Of 184,717 new triptan users, 91,406(49.5%) were in the 1 triptan cohort and 22,909(12.4%) were in the 2+ triptans cohort. In 1 triptan cohort, 32.1%, 18.1%, and 49.8% had 1, 2, and ≥3 refills, respectively. Patient demographics and clinical characteristics were similar between cohorts. 2+ triptans cohort had higher migraine-related acute treatment use excluding triptans (48.8% vs 29.6%) and preventive treatment use (83.1% vs 68.9%) versus 1 triptan cohort (all P<.001). Diagnosed MOH occurred in 3.5% and 1.1% of the 2+ and 1 triptan cohorts, respectively (odds ratio,2.98[95%CI,2.71-3.28]). Migraine-related ER, diagnostic imaging, and outpatient visits were 1.4, 1.3, and 1.4x higher in the 2+ triptan cohort.
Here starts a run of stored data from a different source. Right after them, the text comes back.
(* ===== verification/Handles.v ===== *)
(** * The handles of the DuckDB store

    The owners of the C library's handles in src/state/duckdb_window_store.cpp
    ([DbHandle], [ConnHandle], [StmtHandle], [ResultHandle]) and the operations of
    the store with the scopes of these owners.  DuckDb.v leaves handles out; here
    every operation also keeps the list of open handles, where the use of a
    handle that is not open, and a release out of order or of one that is not
    open, have no result.  [implements] relates the two, with a rule per kind of
    scope. *)

From S2P Require Import Prelude Ieee CoreTypes Errors StateStore ExternalStore DuckDb.

Open Scope list_scope.
Open Scope Z_scope.

(** ** Handles *)

(** [duckdb_database], [duckdb_connection], [duckdb_prepared_statement],
    [duckdb_result], and the strings of [duckdb_value_varchar]. *)
Inductive handle_kind : Type := Database | Connection | Prepared | Result | Text.

#[export] Instance handle_kind_eq : EqDecision handle_kind.
Proof. solve_decision. Defined.

(** A handle; 0 is [nullptr]. *)
Definition handle : Type := handle_kind * Z.

Record Handles : Type := mkHandles {
  hd_next : Z;            (** the pointer the library gives out next *)
  hd_open : list handle   (** newest first *)
}.

Definition no_handles : Handles := mkHandles 1 [].

Section Ownership.

Context {W : Type}.

Definition HM (A : Type) : Type := W * Handles -> option (A * (W * Handles)).

Definition own_ret {A : Type} (a : A) : HM A := fun s => Some (a, s).

Definition own_bind {A B : Type} (m : HM A) (k : A -> HM B) : HM B := fun s =>
  match m s with None => None | Some (a, s') => k a s' end.

Definition lift {A : Type} (f : M W A) : HM A := fun '(w, h) => let '(a, w') := f w in Some (a, (w', h)).

(** A call of the library that hands out a pointer. *)
Definition acquire (k : handle_kind) : HM Z := fun '(w, h) =>
  Some (hd_next h, (w, mkHandles (hd_next h + 1) ((k, hd_next h) :: hd_open h))).

(** [duckdb_close], [duckdb_disconnect], [duckdb_destroy_prepare],
    [duckdb_destroy_result], [duckdb_free]; the order is stricter than the
    library's. *)
Definition release (x : handle) : HM unit := fun '(w, h) =>
  match hd_open h with
  | y :: rest => if decide (x = y) then Some (tt, (w, mkHandles (hd_next h) rest)) else None
  | [] => None
  end.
Adjusted migraine-related medical costs were $2,235 higher (mean ratio,1.88[95%CI,1.79-1.98]) and prescription costs were $1,939 higher (mean ratio,2.31[95%CI,2.23-2.41]) in the 2+ triptan cohort.

Conclusions:
Cycling through ≥2 triptans was associated with higher treatment use, more MOH diagnoses, more ER visits, more diagnostic imaging, more outpatient visits, and higher costs.